Data ->
Lemma acceptable_passes (product : Product) :
  acceptable product <->
  find (missing product) requiredFields = None
  /\ exists pk sk pr st lu br,
      PK product = Some pk /\ SK product = Some sk /\ price product = Some pr
      /\ stock product = Some st /\ lastUpdated product = Some lu
      /\ brand product = Some br
      /\ validateValues toFixed2 toString Date_parse pk sk pr st lu br = None
      /\ refused pr || refused st = false.
Proof.
  rewrite none_missing. split.
  - intros (pk & sk & id & nm & cat & pr & st & lu & br & -> & Hpk & Hsk & Hid
            & Hnm & Hcat & Hpr & Hfixed & Hst & Hwhole & Hprsafe & Hstsafe
            & Hlu & Hdate & Hbr).
    assert (Hempty : forall s, String.prefix (String "P" s) pk = true
                            \/ String.prefix (String "M" s) pk = true -> pk <> "").
    { intros s [H | H] ->; discriminate. }
    assert (Hprice : truthyNumber (Some (Finite pr)) = true
                     /\ notPositive (Finite pr) || negb (isFinite (Finite pr)) = false).
    { assert (Htruthy : truthyNumber (Some (Finite pr)) = true).
      { simpl. apply negb_true_iff. destruct (Qeq_bool pr 0) eqn:Heq; [| done].
        apply Qeq_bool_iff in Heq. rewrite Heq in Hpr. by apply Qlt_irrefl in Hpr. }
      split; [exact Htruthy |].
      destruct (proj2 (positive_price (Some (Finite pr)) Htruthy))
        as (p & [= <-] & Hcheck); eauto. }
    destruct Hprice as [Hprice1 Hprice2].
    destruct (proj2 (whole_stock (Some (Finite st)))) as (Hstock1 & p & [= <-] & Hstock2);
      [eauto |].
    split.
    + intros field. unfold missing. apply negb_false_iff.
      destruct field; simpl PK; simpl SK; simpl productId; simpl name;
        simpl category; simpl price; simpl stock; simpl lastUpdated; simpl brand;
        try exact Hprice1; try exact Hstock1;
        apply truthyString_set; eexists; (split; [reflexivity |]); try done.
      * intros ->. discriminate.
      * intros ->. discriminate.
      * intros ->. unfold approvedBrands in Hbr.
        rewrite !elem_of_cons, elem_of_nil in Hbr. intuition discriminate.
    + exists pk, sk, (Finite pr), (Finite st), lu, br. simpl PK. simpl SK.
      simpl price. simpl stock. simpl lastUpdated. simpl brand.
      repeat (split; [reflexivity |]). split.
      * unfold validateValues.
        rewrite Hprice2, Hfixed, String.eqb_refl, Hstock2, Hpk, Hsk.
        cbn [orb negb].
        destruct (Date_parse lu); try done; cbn [isNaN];
          by rewrite bool_decide_eq_true_2.
      * apply orb_false_iff. split; by apply safe_number.
  - intros (Hall & pk & sk & pr & st & lu & br & HPK & HSK & Hprice & Hstock
            & Hlu & Hbr & Hvalid & Hsafe).
    unfold validateValues in Hvalid.
    destruct (notPositive pr || negb (isFinite pr)) eqn:Hpr1; [discriminate |].
    simpl in Hvalid.
    destruct (String.eqb (toFixed2 pr) (toString pr)) eqn:Hfixed; [| discriminate].
    simpl in Hvalid.
    destruct (negative st || negb (isInteger st)) eqn:Hst1; [discriminate |].
    destruct (String.prefix "PRODUCT#" pk) eqn:Hpk; [| discriminate].
    destruct (String.prefix "METADATA#" sk) eqn:Hsk; [| discriminate].
    simpl in Hvalid.
    destruct (isNaN (Date_parse lu)) eqn:Hdate; [discriminate |].
    destruct (bool_decide (br ∈ approvedBrands)) eqn:Hbrand; [| discriminate].
    apply bool_decide_eq_true in Hbrand. apply String.eqb_eq in Hfixed.
    pose proof (Hall field_price) as Hp. pose proof (Hall field_stock) as Hs.
    pose proof (Hall field_productId) as Hid. pose proof (Hall field_name) as Hnm.
    pose proof (Hall field_category) as Hcat.
    pose proof (Hall field_lastUpdated) as Hlu'.
    unfold missing in Hp, Hs, Hid, Hnm, Hcat, Hlu'.
    apply negb_false_iff in Hp, Hs, Hid, Hnm, Hcat, Hlu'.
    apply truthyString_set in Hid as (id & Hid & Hid').
    apply truthyString_set in Hnm as (nm & Hnm & Hnm').
    apply truthyString_set in Hcat as (cat & Hcat & Hcat').
    apply truthyString_set in Hlu' as (lu' & Hlu' & Hlu'').
    destruct (proj1 (positive_price (price product) Hp)) as (q & Hq & Hqpos);
      [eauto |].
    destruct (proj1 (whole_stock (stock product))) as (q' & Hq' & Hq'pos & Hwhole);
      [eauto |].
    rewrite Hprice in Hq. injection Hq as ->.
    rewrite Hstock in Hq'. injection Hq' as ->.
    rewrite Hlu in Hlu'. injection Hlu' as <-.
    apply orb_false_iff in Hsafe as [Hprsafe Hstsafe].
    apply safe_number in Hprsafe; [| exact Hqpos].
    apply safe_number in Hstsafe; [| exact Hq'pos].
    exists pk, sk, id, nm, cat, q, q', lu, br.
    repeat split; try assumption.
    + destruct product; simpl in *; congruence.
    + intros HNaN. by rewrite HNaN in Hdate.
Qed.

Lemma putProduct_answer (product : Product)
    (w : World St PutItemCommandInput PutItemCommandOutput) :
  acceptable product ->
  putProduct TABLE_NAME send toFixed2 toString Date_parse marshallError product w
  = (answer product (send (store w) (commandFor product)).2,
     mkWorld (send (store w) (commandFor product)).1
       (log w ++ [Submitted (commandFor product)
                            (send (store w) (commandFor product)).2])).
Proof.
  intros (Hnone & pk & sk & pr & st & lu & br & HPK & HSK & Hprice & Hstock
          & Hlu & Hbr & Hvalid & Hsafe)%acceptable_passes.
  unfold putProduct.
  rewrite Hnone, HPK, HSK, Hprice, Hstock, Hlu, Hbr, Hvalid, Hsafe.
  unfold submit, commandFor, conditionExpression, answer.
  destruct (send (store w) _) as [st' [output | e]]; simpl; [reflexivity |].
  by destruct (isConditionalCheckFailed e).
Qed.

End Gate.

(** [putProduct] calls the store exactly for the acceptable products.  For
    such a product it sends one [PutItem] command, for the product as it
    is and on condition that no item has its key, and answers by what came
    back: success, "Product already exists" for an error of that name, and
    otherwise the message of what was thrown.  For any other product it
    answers a failure with a reason and leaves the world as it was. *)
Theorem putProduct_calls_store_iff_acceptable {St : Type} (TABLE_NAME : string)
    (send : St -> PutItemCommandInput -> St * Sent PutItemCommandOutput)
    (toFixed2 toString : JSNumber -> string) (Date_parse : string -> JSNumber)
    (marshallError : Product -> string)
    (product : Product)
    (w : World St PutItemCommandInput PutItemCommandOutput) :
  let run := putProduct TABLE_NAME send toFixed2 toString Date_parse
               marshallError product w in
  let sent := send (store w) (commandFor TABLE_NAME product) in
  (acceptable toFixed2 toString Date_parse product ->
   run = (answer product sent.2,
          mkWorld sent.1
            (log w ++ [Submitted (commandFor TABLE_NAME product) sent.2])))
  /\ (~ acceptable toFixed2 toString Date_parse product ->
      run.2 = w /\ success run.1 = false /\ is_Some (error run.1)).
Proof.
  intros run sent. subst run sent. split.
  - apply putProduct_answer.
  - intros Hnot. unfold putProduct.
    destruct (find (missing product) requiredFields) as [field |] eqn:Hfind.
    { simpl. eauto. }
    destruct (PK product) as [pk |] eqn:HPK, (SK product) as [sk |] eqn:HSK,
      (price product) as [pr |] eqn:Hprice, (stock product) as [st |] eqn:Hstock,
      (lastUpdated product) as [lu |] eqn:Hlu, (brand product) as [br |] eqn:Hbr;
      try (simpl; eauto; fail).
    destruct (validateValues toFixed2 toString Date_parse pk sk pr st lu br)
      as [problem |] eqn:Hvalid.
    { simpl. eauto. }
    destruct (refused pr || refused st) eqn:Hsafe.
    { simpl. eauto. }
    exfalso. apply Hnot. apply acceptable_passes.
    split; [exact Hfind |]. exists pk, sk, pr, st, lu, br. auto 10.
Qed.

(** The valid product of the source's tests is acceptable. *)
Lemma smartphone_acceptable : acceptable printed printed parsed smartphone.
Proof.
  exists "PRODUCT#101", "METADATA#101", "101", "Smartphone X", "Electronics",
    (59999 # 100), 50%Q, "2024-01-01T00:00:00.000Z", "Samsung".
  repeat split; try done.
  - by exists 50%Z.
  - unfold approvedBrands. set_solver.
Qed.

Lemma putProduct_calls_store_iff_acceptable_witness :
  putProduct table accepting printed printed parsed unsafeNumber smartphone
             (mkWorld tt [])
  = ({| success := true; data := Some smartphone; error := None |},
     mkWorld tt [Submitted (commandFor table smartphone)
                           (Returned {| Attributes := None |})]).
Proof.
  exact (proj1 (putProduct_calls_store_iff_acceptable table accepting printed
                  printed parsed unsafeNumber smartphone (mkWorld tt []))
           smartphone_acceptable).
Defined.

End PutProductGate.

(** ** Product removal: the [deleteProduct] exercise

    The solution of the DeleteItem exercise, which works on the table of
    [putProduct] and, in its tests, removes the product that the tests of
    [putProduct] created. *)

Module DeleteProduct.
Import Effects.

(** *** Types *)

(** The key [marshall({ PK, SK })]. *)
Record Key : Type := {
  PK : string;
  SK : string
}.

Record DeleteItemCommandInput : Type := {
  TableName : string;
  Key_ : Key;
  ReturnValues : string;
  ConditionExpression : string
}.

(** The output: the old item, when the store returns one.  The items of
    this table are products. *)
Record DeleteItemCommandOutput : Type := {
  Attributes : option PutProduct.Product
}.

Record DeletedItem : Type := {
  productId : option string;
  name : option string;
  category : option string;
  deletedAt : string
}.

Record DeleteResponse : Type := {
  success : bool;
  message : option string;
  deletedItem : option DeletedItem;
  error : option string
}.

Definition failure (reason : string) : DeleteResponse :=
  {| success := false; message := None; deletedItem := None;
     error := Some reason |}.

(** [`Failed to delete product: ${error.message}`]. *)
Definition failedToDelete (e : Thrown) : string :=
  "Failed to delete product: "
  +:+ match e with
      | ErrorObject _ message => message
      | NotAnError => "undefined"
      end.

(** *** [deleteProduct] *)

Section DeleteProduct.
Context {St : Type}.
Variable TABLE_NAME : string.
Variable send : St -> DeleteItemCommandInput -> St * Sent DeleteItemCommandOutput.

(** [now] is the reading of the clock, [new Date().toISOString()]; the
    argument is a string by its type, so [typeof productId !== "string"]
    never holds. *)
Definition deleteProduct (id : string) (now : string)
    (w : World St DeleteItemCommandInput DeleteItemCommandOutput)
  : DeleteResponse * World St DeleteItemCommandInput DeleteItemCommandOutput :=
  if String.eqb id "" then (failure "Invalid product ID format", w)
  else
    let input :=
      {| TableName := TABLE_NAME;
         Key_ := {| PK := "PRODUCT#" +:+ id; SK := "METADATA#" +:+ id |};
         ReturnValues := "ALL_OLD";
         ConditionExpression := "attribute_exists(PK) AND attribute_exists(SK)" |} in
    match submit send w input with
    | (w1, Returned response) =>
        match Attributes response with
        | None => (failure "Product not found", w1)
        | Some deleted =>
            ({| success := true;
                message := Some "Product deleted successfully";
                deletedItem :=
                  Some {| productId := PutProduct.productId deleted;
                          name := PutProduct.name deleted;
                          category := PutProduct.category deleted;
                          deletedAt := now |};
                error := None |}, w1)
        end
    | (w1, Threw e) =>
        if PutProduct.isConditionalCheckFailed e
        then (failure "Product does not exist", w1)
        else (failure (failedToDelete e), w1)
    end.

End DeleteProduct.

(** *** A reference store for the table of products

    The part of DynamoDB's [PutItem] and [DeleteItem] that the two
    exercises use, after the service's documentation.  A table holds at
    most one item per key.  A put on condition
    [attribute_not_exists(PK) AND attribute_not_exists(SK)] stores the
    item when no item has its key and fails the condition otherwise; a
    delete on condition [attribute_exists(PK) AND attribute_exists(SK)]
    removes the item with the key and returns it ([ALL_OLD]) when there is
    one, and fails the condition otherwise.  A failed condition leaves the
    table as it is and throws [ConditionalCheckFailedException]. *)

Abbreviation Table := (gmap (string * string) PutProduct.Product).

What you will do -> Take from the material above the lines running from the one with "most one item" through the one with "item when no", and repeat them exactly, with nothing else.

Solved exercise ->
    most one item per key.  A put on condition
    [attribute_not_exists(PK) AND attribute_not_exists(SK)] stores the
    item when no item has its key and fails the condition otherwise; a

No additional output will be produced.